§ **Data for the task**
::::
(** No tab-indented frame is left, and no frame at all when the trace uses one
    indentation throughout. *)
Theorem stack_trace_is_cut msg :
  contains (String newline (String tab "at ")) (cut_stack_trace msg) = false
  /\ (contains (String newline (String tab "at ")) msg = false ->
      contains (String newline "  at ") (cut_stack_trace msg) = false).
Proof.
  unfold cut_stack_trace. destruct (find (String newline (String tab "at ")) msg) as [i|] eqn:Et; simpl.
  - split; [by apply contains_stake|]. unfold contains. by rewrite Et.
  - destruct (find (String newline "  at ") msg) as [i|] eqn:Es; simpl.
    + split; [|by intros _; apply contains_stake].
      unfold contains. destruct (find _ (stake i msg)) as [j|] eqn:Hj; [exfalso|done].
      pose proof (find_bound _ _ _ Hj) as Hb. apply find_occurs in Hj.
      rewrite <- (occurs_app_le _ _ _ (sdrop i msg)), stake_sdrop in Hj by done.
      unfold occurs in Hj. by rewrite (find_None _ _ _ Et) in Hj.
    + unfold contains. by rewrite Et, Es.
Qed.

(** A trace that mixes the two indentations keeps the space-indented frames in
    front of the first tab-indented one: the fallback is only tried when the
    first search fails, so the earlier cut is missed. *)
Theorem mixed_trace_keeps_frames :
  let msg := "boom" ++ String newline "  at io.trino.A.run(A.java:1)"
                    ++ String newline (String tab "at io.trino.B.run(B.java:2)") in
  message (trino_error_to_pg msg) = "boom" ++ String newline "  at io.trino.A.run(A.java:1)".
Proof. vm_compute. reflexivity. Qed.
::::
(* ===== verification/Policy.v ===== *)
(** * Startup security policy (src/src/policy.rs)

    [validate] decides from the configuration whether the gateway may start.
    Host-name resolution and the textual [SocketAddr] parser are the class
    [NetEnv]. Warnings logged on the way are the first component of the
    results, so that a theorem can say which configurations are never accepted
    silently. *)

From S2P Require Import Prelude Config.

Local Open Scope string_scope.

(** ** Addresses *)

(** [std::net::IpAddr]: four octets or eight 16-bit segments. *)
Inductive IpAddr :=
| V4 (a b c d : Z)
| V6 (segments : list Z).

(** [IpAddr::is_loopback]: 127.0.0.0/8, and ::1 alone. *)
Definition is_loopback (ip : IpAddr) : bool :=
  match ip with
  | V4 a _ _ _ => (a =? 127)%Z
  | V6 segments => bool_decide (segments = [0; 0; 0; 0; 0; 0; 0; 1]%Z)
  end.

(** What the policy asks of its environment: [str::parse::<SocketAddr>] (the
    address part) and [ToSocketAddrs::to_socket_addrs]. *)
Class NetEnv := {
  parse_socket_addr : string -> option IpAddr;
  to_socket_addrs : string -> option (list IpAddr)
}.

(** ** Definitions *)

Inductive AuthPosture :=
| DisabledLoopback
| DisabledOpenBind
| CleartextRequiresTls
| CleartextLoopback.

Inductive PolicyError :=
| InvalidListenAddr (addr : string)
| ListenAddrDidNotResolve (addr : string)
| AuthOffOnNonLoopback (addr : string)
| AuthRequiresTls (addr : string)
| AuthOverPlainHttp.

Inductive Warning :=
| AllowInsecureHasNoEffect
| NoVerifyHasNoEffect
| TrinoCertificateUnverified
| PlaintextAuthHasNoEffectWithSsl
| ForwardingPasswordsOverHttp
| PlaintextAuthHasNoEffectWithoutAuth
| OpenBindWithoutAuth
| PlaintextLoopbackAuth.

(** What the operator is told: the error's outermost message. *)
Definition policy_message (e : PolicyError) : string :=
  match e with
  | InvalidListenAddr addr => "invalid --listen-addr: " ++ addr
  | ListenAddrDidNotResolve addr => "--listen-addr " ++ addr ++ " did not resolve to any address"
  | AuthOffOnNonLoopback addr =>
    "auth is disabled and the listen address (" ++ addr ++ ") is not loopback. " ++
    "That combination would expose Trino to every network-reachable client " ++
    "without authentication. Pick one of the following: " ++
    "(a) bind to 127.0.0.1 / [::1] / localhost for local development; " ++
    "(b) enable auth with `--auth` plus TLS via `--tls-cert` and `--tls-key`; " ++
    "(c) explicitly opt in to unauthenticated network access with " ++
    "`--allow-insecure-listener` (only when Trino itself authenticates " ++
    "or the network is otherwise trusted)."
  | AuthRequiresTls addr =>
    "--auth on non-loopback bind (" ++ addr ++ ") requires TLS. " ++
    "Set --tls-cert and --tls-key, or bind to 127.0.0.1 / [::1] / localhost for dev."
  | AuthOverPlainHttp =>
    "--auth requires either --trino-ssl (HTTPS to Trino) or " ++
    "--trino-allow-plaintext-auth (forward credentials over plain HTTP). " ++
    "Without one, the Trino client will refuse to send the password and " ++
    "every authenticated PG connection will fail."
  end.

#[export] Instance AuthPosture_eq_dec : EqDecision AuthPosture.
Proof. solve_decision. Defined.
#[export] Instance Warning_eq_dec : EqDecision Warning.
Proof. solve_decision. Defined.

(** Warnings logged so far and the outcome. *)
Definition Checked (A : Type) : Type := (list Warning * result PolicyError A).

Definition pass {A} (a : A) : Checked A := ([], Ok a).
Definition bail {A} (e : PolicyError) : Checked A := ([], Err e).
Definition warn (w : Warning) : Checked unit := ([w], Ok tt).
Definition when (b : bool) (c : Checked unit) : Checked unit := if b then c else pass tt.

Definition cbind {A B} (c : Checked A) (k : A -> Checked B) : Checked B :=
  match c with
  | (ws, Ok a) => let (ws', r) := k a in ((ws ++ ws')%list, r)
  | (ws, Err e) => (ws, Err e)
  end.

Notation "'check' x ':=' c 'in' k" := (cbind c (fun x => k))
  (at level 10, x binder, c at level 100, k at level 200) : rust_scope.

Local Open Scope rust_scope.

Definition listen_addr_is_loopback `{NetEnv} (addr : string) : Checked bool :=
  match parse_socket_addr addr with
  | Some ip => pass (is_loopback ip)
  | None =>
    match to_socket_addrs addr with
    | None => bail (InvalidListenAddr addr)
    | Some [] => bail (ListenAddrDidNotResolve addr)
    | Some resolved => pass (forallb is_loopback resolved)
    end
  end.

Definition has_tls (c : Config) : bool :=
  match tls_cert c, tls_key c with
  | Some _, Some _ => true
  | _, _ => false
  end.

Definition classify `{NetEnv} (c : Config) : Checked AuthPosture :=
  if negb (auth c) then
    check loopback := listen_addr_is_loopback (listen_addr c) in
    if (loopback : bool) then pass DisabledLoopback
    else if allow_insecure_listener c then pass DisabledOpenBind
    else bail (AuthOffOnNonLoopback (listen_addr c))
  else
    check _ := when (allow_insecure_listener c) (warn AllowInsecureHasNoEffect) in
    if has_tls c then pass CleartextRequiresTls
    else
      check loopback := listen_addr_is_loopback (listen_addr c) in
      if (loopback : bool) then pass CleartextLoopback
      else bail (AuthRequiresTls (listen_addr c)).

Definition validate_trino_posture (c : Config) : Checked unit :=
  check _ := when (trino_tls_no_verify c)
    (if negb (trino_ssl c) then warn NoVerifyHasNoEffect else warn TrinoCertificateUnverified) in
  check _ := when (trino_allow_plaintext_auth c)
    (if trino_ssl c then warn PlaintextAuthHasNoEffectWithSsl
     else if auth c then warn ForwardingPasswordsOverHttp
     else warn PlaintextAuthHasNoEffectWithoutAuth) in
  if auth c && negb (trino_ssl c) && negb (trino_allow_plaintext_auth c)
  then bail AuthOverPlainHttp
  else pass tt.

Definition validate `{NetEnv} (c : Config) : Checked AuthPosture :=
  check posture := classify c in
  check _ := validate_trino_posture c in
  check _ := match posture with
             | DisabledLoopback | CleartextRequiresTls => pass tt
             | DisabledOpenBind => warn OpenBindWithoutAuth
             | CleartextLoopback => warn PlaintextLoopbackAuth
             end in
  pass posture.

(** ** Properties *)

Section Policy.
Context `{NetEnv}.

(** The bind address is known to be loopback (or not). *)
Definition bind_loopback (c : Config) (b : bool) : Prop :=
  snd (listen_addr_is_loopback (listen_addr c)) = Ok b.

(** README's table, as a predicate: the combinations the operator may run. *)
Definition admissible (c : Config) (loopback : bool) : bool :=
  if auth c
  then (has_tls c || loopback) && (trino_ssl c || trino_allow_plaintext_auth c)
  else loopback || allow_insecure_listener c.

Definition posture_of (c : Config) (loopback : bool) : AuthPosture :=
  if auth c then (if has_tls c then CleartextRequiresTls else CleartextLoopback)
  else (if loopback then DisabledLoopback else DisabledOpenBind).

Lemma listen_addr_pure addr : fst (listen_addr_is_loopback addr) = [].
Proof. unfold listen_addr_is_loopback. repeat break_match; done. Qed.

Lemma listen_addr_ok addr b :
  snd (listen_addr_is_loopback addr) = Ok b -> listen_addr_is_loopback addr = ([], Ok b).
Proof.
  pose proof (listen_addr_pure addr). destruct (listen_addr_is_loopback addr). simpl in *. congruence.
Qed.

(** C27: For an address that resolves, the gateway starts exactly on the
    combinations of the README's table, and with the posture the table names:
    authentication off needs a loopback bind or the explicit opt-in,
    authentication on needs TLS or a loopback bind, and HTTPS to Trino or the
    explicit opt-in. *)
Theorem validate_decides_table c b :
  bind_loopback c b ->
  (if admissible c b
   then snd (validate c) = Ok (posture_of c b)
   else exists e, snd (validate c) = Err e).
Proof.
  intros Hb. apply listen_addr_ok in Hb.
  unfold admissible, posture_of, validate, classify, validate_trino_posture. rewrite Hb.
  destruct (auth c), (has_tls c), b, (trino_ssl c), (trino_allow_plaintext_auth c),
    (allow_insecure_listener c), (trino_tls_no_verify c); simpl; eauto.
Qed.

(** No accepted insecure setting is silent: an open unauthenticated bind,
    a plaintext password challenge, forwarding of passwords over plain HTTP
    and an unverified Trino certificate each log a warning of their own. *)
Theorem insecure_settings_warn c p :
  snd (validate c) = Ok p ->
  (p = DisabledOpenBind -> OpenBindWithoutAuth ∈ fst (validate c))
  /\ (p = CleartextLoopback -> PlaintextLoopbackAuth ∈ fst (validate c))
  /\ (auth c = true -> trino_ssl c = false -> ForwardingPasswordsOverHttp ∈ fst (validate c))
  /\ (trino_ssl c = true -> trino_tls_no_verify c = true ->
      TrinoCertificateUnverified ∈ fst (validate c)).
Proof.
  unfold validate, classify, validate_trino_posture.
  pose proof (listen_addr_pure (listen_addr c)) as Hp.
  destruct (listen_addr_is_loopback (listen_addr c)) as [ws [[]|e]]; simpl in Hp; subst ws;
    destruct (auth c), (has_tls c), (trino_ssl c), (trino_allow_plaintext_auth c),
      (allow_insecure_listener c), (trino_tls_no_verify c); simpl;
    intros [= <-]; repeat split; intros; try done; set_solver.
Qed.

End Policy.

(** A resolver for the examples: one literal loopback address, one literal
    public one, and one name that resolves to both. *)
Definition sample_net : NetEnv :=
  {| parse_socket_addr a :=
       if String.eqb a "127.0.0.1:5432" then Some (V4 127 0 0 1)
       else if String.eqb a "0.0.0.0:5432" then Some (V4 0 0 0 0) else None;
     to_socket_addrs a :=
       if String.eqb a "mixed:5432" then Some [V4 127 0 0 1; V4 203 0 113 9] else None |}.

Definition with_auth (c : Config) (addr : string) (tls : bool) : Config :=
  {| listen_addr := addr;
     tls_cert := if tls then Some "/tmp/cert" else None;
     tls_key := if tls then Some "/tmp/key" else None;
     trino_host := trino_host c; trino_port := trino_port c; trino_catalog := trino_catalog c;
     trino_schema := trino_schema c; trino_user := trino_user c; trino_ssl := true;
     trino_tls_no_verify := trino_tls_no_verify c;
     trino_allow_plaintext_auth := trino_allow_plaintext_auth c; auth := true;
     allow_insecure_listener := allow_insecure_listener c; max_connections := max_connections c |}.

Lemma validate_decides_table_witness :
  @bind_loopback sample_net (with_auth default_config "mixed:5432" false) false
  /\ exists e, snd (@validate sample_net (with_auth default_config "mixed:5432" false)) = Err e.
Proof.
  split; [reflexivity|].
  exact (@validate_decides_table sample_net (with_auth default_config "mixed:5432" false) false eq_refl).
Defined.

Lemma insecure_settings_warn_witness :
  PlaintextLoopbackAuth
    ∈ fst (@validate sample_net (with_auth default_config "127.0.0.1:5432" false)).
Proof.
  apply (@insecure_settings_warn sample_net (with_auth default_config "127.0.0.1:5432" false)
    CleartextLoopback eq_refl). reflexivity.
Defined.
::::
§ **Description of the task**
Using only the listing above, restate exactly the lines from the line containing "(** No tab-indented" through the line containing "msg = false ->", both included.

§ **Result below**
(** No tab-indented frame is left, and no frame at all when the trace uses one
    indentation throughout. *)
Theorem stack_trace_is_cut msg :
  contains (String newline (String tab "at ")) (cut_stack_trace msg) = false
  /\ (contains (String newline (String tab "at ")) msg = false ->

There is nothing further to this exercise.